The ones who stayed vocal and won the farmers’ confidence have been lucky to get political votes from the farmers.

This goes to show that farmers recognise political goodwill as part of the solution to their woes. All in the hope of bringing change; sadly the change is not here yet.

The frustration keeps growing; farmers let it out on their fellow farmers at managerial positions. Co-operative society meetings have turned into fist rallies. They want change.

What is this change? Better rates are the first answer. Makes sense that farmers demand good prompt pay for their crop, but the reality is they have no control over the market.

On paper, coffee is a cash crop for the farmer, in reality; coffee is a cash crop for the seller.

The day the coffee farmer decides to stop being just a labourer, change will come. I am a coffee farmer’s child who understands the labour provision more than I understand the figures.

The selling price of coffee per kilo to overseas buyers and how it breaks down to my father’s Sh10 per kilo can never match my coffee carrying back-ache. Sitting at an annual general meeting at the milling factory as the figures are explained is torture.

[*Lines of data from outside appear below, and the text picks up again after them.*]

(** The cells of an integer column are int64 numbers, and numpy adds them
    modulo 2^64: [wrap64 z] is the int64 number that stands for [z]. *)
Definition wrap64 (z : Z) : Z := (z + 2 ^ 63) mod 2 ^ 64 - 2 ^ 63.

(** [Series.sum()] on an int64 column. *)
Definition sum_int64 (l : list Z) : Z := wrap64 (sumZ l).

(* ===================================================================== *)
(** ** Usage: [_preprocess_squad], the part shared by the three classes *)
(* ===================================================================== *)

Record UsageAgg : Type := {
  ua_player_id : Z;
  ua_total_minutes : Z;
  ua_avg_minutes : Q;
  ua_total_games : Z
}.

(** [groupby("player_id").agg(...).reset_index()]: one row for each player
    id, ids ascending.  The sum of the minutes is an int64 sum; the mean is
    taken in floating point. *)
Definition groupby_player_id (mtp : list MatchTeamPlayer) : list UsageAgg :=
  map
    (fun k =>
       let g := filter (fun r => mtp_player_id r =? k) mtp in
       let total := sum_int64 (map minutes_played g) in
       let n := Z.of_nat (List.length g) in
       {| ua_player_id := k;
          ua_total_minutes := total;
          ua_avg_minutes :=
            (inject_Z (sumZ (map minutes_played g)) / inject_Z n)%Q;
          ua_total_games := n |})
    (nodup Z.eq_dec (sort_by Z.ltb (map mtp_player_id mtp))).

Record UsageRow (A : Type) : Type := {
  base : A;
  total_minutes : pyfloat;
  avg_minutes : pyfloat;
  total_games : pyfloat;
  usage : pyfloat
}.

Definition mtp_columns : list string :=
  ["match_id"; "name"; "kick_off_date"; "player_id"; "minutes_played"].

Definition mta_columns : list string :=
  ["match_id"; "name"; "kick_off_date"; "formation"; "goals_scored";
   "goals_conceded"; "formation_faced"; "match_duration"].

Definition usage_of (total_minutes : pyfloat) (available_minutes : Z)
  : pyfloat :=
  round1 (fmul (fdiv total_minutes (of_Z available_minutes)) (of_Z 100)).

Definition add_usage {A} (available_minutes : Z) (m : A * option UsageAgg)
  : UsageRow A :=
  let total :=
    match snd m with
    | Some a => of_Z (ua_total_minutes a)
    | None => NaN
    end in
  {| base := fst m;
     total_minutes := total;
     avg_minutes :=
       match snd m with Some a => Fin (ua_avg_minutes a) | None => NaN end;
     total_games :=
       match snd m with Some a => of_Z (ua_total_games a) | None => NaN end;
     usage := usage_of total available_minutes |}.

(** Minutes per player, left-joined to the squad; usage; the squad sorted by
    usage, highest first. *)
Definition merge_usage {A} (pid : A -> Z) (team : SciSportsTeam)
  (_matches : DataFrame MatchTeamAttributes) (_squad : DataFrame A)
  : result (DataFrame (UsageRow A)) :=
  let plays := from_records mtp_columns (match_team_players team) in
  _ <- getitem plays "player_id" ;;
  let df_match_team_players :=
    {| columns :=
         ["player_id"; "total_minutes"; "avg_minutes"; "total_games"];
       records := groupby_player_id (records plays) |} in
  _ <- getitem _matches "match_duration" ;;
  let available_minutes :=
    sum_int64 (map match_duration (records _matches)) in
  merged <- merge_left pid ua_player_id "player_id" _squad
              df_match_team_players ;;
  Ok {| columns := columns merged ++ ["usage"];
        records :=
          sort_values_desc (@usage A)
            (map (add_usage available_minutes) (records merged)) |}.

Definition squad_columns : list string :=
  ["player_id"; "team_id"; "name"; "age"; "height"; "birth_date";
   "first_nationality"; "second_nationality"; "image_url"; "first_name";
   "last_name"; "football_name"; "preferred_foot"; "first_position";
   "second_position"; "third_position"; "contract_end"; "loan_end";
   "on_loan"; "market_value"; "etv_current"; "etv_dev"; "sciskill";
   "sciskill_dev"; "potential"].

Definition transfer_columns : list string :=
  ["player_id"; "player_name"; "from_team_id"; "from_team_name";
   "from_league_id"; "from_league_name"; "from_league_nation"; "to_team_id";
   "to_team_name"; "to_league_id"; "to_league_name"; "to_league_nation";
   "fee"; "is_internal"; "is_end_loan"; "is_loan"; "market_value";
   "transfer_date"; "contract_date"].

(** [fillna] on the cells of a column *)
Definition fillna {A} (default : A) (cell : option A) : A :=
  match cell with
  | Some v => v
  | None => default
  end.

(** [fillna(0).astype('int')] on a float cell holding a whole number *)
Definition fillna0_int (cell : pyfloat) : Z :=
  match cell with
  | Fin q => Qfloor q
  | _ => 0
  end.

(** Most recent on top; transfers of one date keep their order. *)
Definition later (x y : Transfer) : bool :=
  to_micros (transfer_date y) <? to_micros (transfer_date x).

(* ===================================================================== *)
(** ** [recommendations/alerts.py]: [PlayerAlerts] *)
(* ===================================================================== *)

Module PlayerAlerts.

(** The frame [_preprocess_transfers] returns. *)
Record TransferRow : Type := {
  tr_paid_fee : Z;
  tr_academy_player : option bool;
  tr_starting_market_value : Z;
  tr_player_id : Z
}.

Definition _preprocess_transfers (team : SciSportsTeam)
  (_transfers : DataFrame Transfer) : DataFrame TransferRow :=
  if negb (empty _transfers) then
    let incoming :=
      filter (fun t => to_team_id t =? team_id team) (records _transfers) in
    let kept :=
      sort_by later
        (filter (fun t => negb (fillna false (is_end_loan t))) incoming) in
    {| columns :=
         ["paid_fee"; "academy_player"; "starting_market_value";
          "player_id"];
       records :=
         map (fun t =>
                {| tr_paid_fee := fillna 0 (fee t);
                   tr_academy_player := is_internal t;
                   tr_starting_market_value := fillna 0 (t_market_value t);
                   tr_player_id := t_player_id t |})
             (drop_duplicates t_player_id kept) |}
  else empty_frame.

(** A row of [_squad] once [_preprocess] is done.  [cells] holds the squad
    columns as they then stand ([contract_end], [etv_current] and
    [etv_dev] rewritten) with the usage columns. *)
Record SquadRow : Type := {
  cells : UsageRow SquadPlayer;
  academy_player : bool;
  paid_fee : Z;
  starting_market_value : option Z;
  months_left : option Z;
  etv_revenue : Z;
  value_added : Z
}.

Definition set_columns (p : SquadPlayer) (contract_end' : option datetime)
  (etv_current' etv_dev' : pyfloat) : SquadPlayer :=
  {| player_id := player_id p;
     name := name p;
     birth_date := birth_date p;
     first_position := first_position p;
     second_position := second_position p;
     third_position := third_position p;
     contract_end := contract_end';
     loan_end := loan_end p;
     on_loan := on_loan p;
     market_value := market_value p;
     etv_current := etv_current';
     etv_dev := etv_dev';
     sciskill := sciskill p;
     sciskill_dev := sciskill_dev p;
     potential := potential p |}.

The chilly mornings at the farm, picking red berries while making sure I do not bruise them will not add up at a meeting with suited men talking berry grade.

I will not leave out instances of trauma at meeting chameleons with bare hands at the coffee branches. When I think about it now I could have saved the sound decibels I let out across the ridges in terrified nonsense.

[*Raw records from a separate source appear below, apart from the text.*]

(** [binary_round_aux] computes [rnd]. *)
Lemma binary_round_aux_rnd s M E :
  (0 < M)%Z -> (mag M E <= 971)%Z ->
  exists m e,
    binary_round_aux prec emax s M E loc_Exact = packed s m e
    /\ (0 <= m)%Z /\ dy m e == rnd M E.
Proof.
  intros HM Hmag.
  pose proof (Zdigits2_pos M HM) as Hd.
  assert (Hgu : (rnd_exp M E <= 918)%Z)
    by (unfold rnd_exp; rewrite fexp_eq; lia).
  unfold binary_round_aux.
  pose proof (first_shift M E HM) as H1.
  destruct (shr_fexp prec emax M E loc_Exact) as [mrs e1].
  cbv zeta in H1. destruct H1 as (Hm1 & He1 & Hu1 & Hv1).
  set (m1 := round_nearest_even (shr_m mrs) (loc_of_shr_record mrs)) in *.
  destruct (Z.eq_dec m1 0) as [E0|N0].
  - rewrite E0, renormalise_0 by assumption. cbn [shr_m].
    exists 0%Z, e1. split; [reflexivity|]. split; [lia|].
    rewrite <- Hv1, E0. reflexivity.
  - pose proof (renormalise m1 e1 ltac:(lia) He1) as Hre.
    destruct (shr_fexp prec emax m1 e1 loc_Exact) as [mrs2 e2].
    destruct Hre as (Hpos & Hv & He2).
    exists (shr_m mrs2), e2.
    destruct (shr_m mrs2) as [|q|q]; try lia.
    replace (e2 <=? emax - prec)%Z with true
      by (symmetry; apply Z.leb_le; unfold emax, prec, mag in *; lia).
    split; [reflexivity|]. split; [lia|]. rewrite Hv. exact Hv1.
Qed.

End Round.

(** ** Conversions and products of binary64 values *)

Section Values.

Local Open Scope Q_scope.

Lemma dy_mul m1 e1 m2 e2 : dy (m1 * m2) (e1 + e2) == dy m1 e1 * dy m2 e2.
Proof. unfold dy. rewrite inject_Z_mult, two_pow_add. ring. Qed.

Lemma mag_le M E n : (0 < M)%Z -> dy M E < dy 1 n -> (mag M E <= n)%Z.
Proof.
  intros HM H.
  destruct (Z_le_gt_dec (mag M E) n) as [|Hgt]; [assumption|exfalso].
  pose proof (dy_mag_bounds M E HM) as [L _].
  assert (dy 1 n <= dy 1 (mag M E - 1)) by (apply dy_1_le; lia).
  apply (Qlt_irrefl (dy M E)).
  eapply Qlt_le_trans; [exact H|]. eapply Qle_trans; eassumption.
Qed.

Lemma dy_1_pow n : (0 <= n)%Z -> dy 1 n == inject_Z (2 ^ n).
Proof.
  intros Hn. rewrite <- dy_Z. replace n with (0 + n)%Z at 1 by lia.
  rewrite <- dy_shift by lia. now rewrite Z.mul_1_l.
Qed.

(** Dropping the fractional part of a non-negative dyadic number. *)
Lemma shiftl_floor m e : (0 <= m)%Z -> Z.shiftl m e = Qfloor (dy m e).
Proof.
  intros Hm. destruct (Z_le_gt_dec 0 e) as [He|He].
  - rewrite Z.shiftl_mul_pow2 by assumption.
    rewrite <- (Qfloor_Z (m * 2 ^ e)). apply Qfloor_comp.
    rewrite <- dy_Z, dy_shift by assumption. now rewrite Z.add_0_l.
  - replace e with (- (- e))%Z at 1 by lia.
    rewrite Z.shiftl_opp_r, Z.shiftr_div_pow2 by lia.
    rewrite Zdiv_Qdiv. apply Qfloor_comp.
    unfold dy. rewrite <- two_pow_Z by lia.
    assert (P : 0 < 2 ^ (- e)) by apply two_pow_pos.
    assert (Q1 : (2:Q) ^ e * 2 ^ (- e) == 1).
    { rewrite <- two_pow_add. replace (e + - e)%Z with 0%Z by lia. reflexivity. }
    assert (Hb : ~ (2:Q) ^ (- e) == 0)
      by (intros Hz; rewrite Hz in P; now apply Qlt_irrefl in P).
    setoid_replace (inject_Z m * 2 ^ e)
      with (inject_Z m * (2 ^ e * 2 ^ (- e)) / 2 ^ (- e)) by (field; exact Hb).
    rewrite Q1. field. exact Hb.
Qed.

Maybe I would be a soprano lead at the opera today. But here I am, still talking coffee.

Coffee farmers must be the change they want is my point. Every one of them could find a way of earning more from the crop. Learn to dry, roast and grind the coffee beans for starters.

Brew a mean espresso and sip while you think of where to sell it. Be the boss. Learn how to add value to coffee; may be blend it with something, package it and sell at a profit.

Sounds easy I know, more like a fantasy. But if the farmers are still waiting upon the co-operative societies which have been soloing this messy dance, and the Government which works with the co-operative societies, we will still be talking about poor farmers 20 years from now.

Since 1983 when we started growing coffee and with an estimated 160,000 hectares growing this crop, we are talking about nearly 700,000 coffee growers in the small holder category.

This translates to around one million bags a year of the finest Arabica coffee globally. If the management of co-operatives, legislative framework, and inclusive reforms to the sector are not immediately addressed as some of the mostly fronted solutions to the declining industry, the coffee story will slide into further depression.

The technical committee that reviewed the Coffee Act (Cap 333) suggested the incorporation of an autonomous marketing company or the restructuring of the coffee exchange as a company guaranteed by the Government and the Coffee Board of Kenya.

Lack of inclusive consultation with the farmers was a setback; the good thing though is that the report provided for the marketing company to be a private enterprise owned by coffee planters.

The small acreage farmer though is still on their own moving in a swirl from the coffee stir.